8. Si j’ouvrais un restaurant, j’embaucherais un designer professionnel parce que je ne ferais confiance ni à mes talents d’amateure ni à ceux de la cousine du beau-frère. Je choisirais une personne d’ici, talentueuse, probablement peu connue, qui proposerait un décor différent de ce style rétro post-industriel qu’on voit beaucoup. J’aime, par exemple, le Café 8 oz, rue Saint-Hubert, qui se démarque par sa simplicité minimaliste et sa modernité. J’aime le nouveau Montréal Plaza ou le Serpent, maintenant un classique, qui ne ressemblent à aucun autre. (Et peut-être que je demanderais à mon designer de s’organiser pour que le niveau de bruit ne soit pas démesurément élevé !)

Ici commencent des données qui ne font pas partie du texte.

(** * whack-a-mouse: the gameplay core of [src/main.js]

    The module-level variables of [main.js] become the fields of one
    record [State]; every function that reads or writes them becomes a
    function on [State].  A call that can throw a [TypeError]
    ([holes[activeHoleIndex].position] on an index outside [holes])
    returns [option State], [None] being the exception.

    JavaScript numbers are modelled by exact rationals [Q]: timestamps,
    durations, coordinates and the results of [Math.random()].  Rounding of
    IEEE doubles is therefore not modelled, except in module [Double],
    which recomputes the grid in binary64 arithmetic.  The theorems on
    [rand], on the hole chosen by the pop and on the height of the mole
    state what rounding to nearest preserves: bounds that are not strict,
    and monotonicity.  The two counters [score] and [streak] are integers
    [Z].

    What comes from outside the program is an input of the operation that
    consumes it: the timestamp of a frame, the value of
    [performance.now()], the values returned by [Math.random()], the pose
    found by the hit test, the camera used by the fallback placement and
    whether the ray cast met the mole.

    The texts written to the page (HUD, status line, label of the pause
    button) are modelled apart, in module [Page].

    Not modelled: rendering, meshes and materials, and the cosmetic
    scale/flash tween started by [whackMole]. *)

From Stdlib Require Import QArith Qround Lqa ZArith Lia List Bool PrimFloat.
From Stdlib Require String DecimalString.
Import ListNotations.
Open Scope Q_scope.

(** ** three.js values used by the game *)

Module Three.

Record Vector3 := vec3 { vx : Q; vy : Q; vz : Q }.
Record Quaternion := quat { qx : Q; qy : Q; qz : Q; qw : Q }.

Definition zero3 : Vector3 := vec3 0 0 0.
Definition identityQ : Quaternion := quat 0 0 0 1.

(** [Vector3.add] *)
Definition add (v w : Vector3) : Vector3 :=
  vec3 (vx v + vx w) (vy v + vy w) (vz v + vz w).

(** [Vector3.addScaledVector] *)
Definition addScaledVector (v w : Vector3) (k : Q) : Vector3 :=
  vec3 (vx v + vx w * k) (vy v + vy w * k) (vz v + vz w * k).

(** [Vector3.applyQuaternion] of three.js r160: with [t = 2 * cross(q.xyz, v)]
    the result is [v + q.w * t + cross(q.xyz, t)]. *)
Definition applyQuaternion (v : Vector3) (q : Quaternion) : Vector3 :=
  let tx := 2 * (qy q * vz v - qz q * vy v) in
  let ty := 2 * (qz q * vx v - qx q * vz v) in
  let tz := 2 * (qx q * vy v - qy q * vx v) in
  vec3 (vx v + qw q * tx + qy q * tz - qz q * ty)
       (vy v + qw q * ty + qz q * tx - qx q * tz)
       (vz v + qw q * tz + qx q * ty - qy q * tx).

Definition set_y (y : Q) (v : Vector3) : Vector3 := vec3 (vx v) y (vz v).

(** Componentwise equality of rationals. *)
Definition veq (v w : Vector3) : Prop :=
  vx v == vx w /\ vy v == vy w /\ vz v == vz w.

End Three.

Import Three.

(** ** Constants *)

Definition GRID : nat := 3.
Definition SPACING : Q := 0.38.
Definition POP_INTERVAL_MIN : Q := 700.
Definition POP_INTERVAL_MAX : Q := 1400.
Definition UP_DURATION : Q := 900.

(** ** The state *)

(** [moleState], documented in the source as ['up' | 'down']. *)
Inductive MoleState := up | down.

Inductive AnimKind := pop | hide | bonk.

9. Dans mon restaurant, j’accrocherais une ou deux œuvres d’art magistrales – comme celles des Québécois Janet Werner, Pierre Dorion, Christine Major… Peut-être que je n’aurais pas le budget pour les acheter, alors je demanderais des prêts, afin que la qualité des œuvres soit à la hauteur de la qualité de ce qui est proposé dans l’assiette. Modèles fous : le Gramercy Park Hotel à New York et son bar, où l’on retrouve des Damien Hirst, Jean-Michel Basquiat, Julian Schnabel, ou l’Osteria Francescana à Modène, avec ses Ai Weiwei, Olafur Eliasson, Maurizio Cattelan et compagnie. À Montréal, bravo aux Serpent, Club Chasse et Pêche, Joe Beef et Graziella.

10. J’essaierais de proposer un menu à prix raisonnables, malgré tout, parce que la popularité de nouvelles adresses comme L’Gros Luxe ou L’Entrepôt, qui offrent des menus hyper abordables, montre qu’il y a une demande pour ça.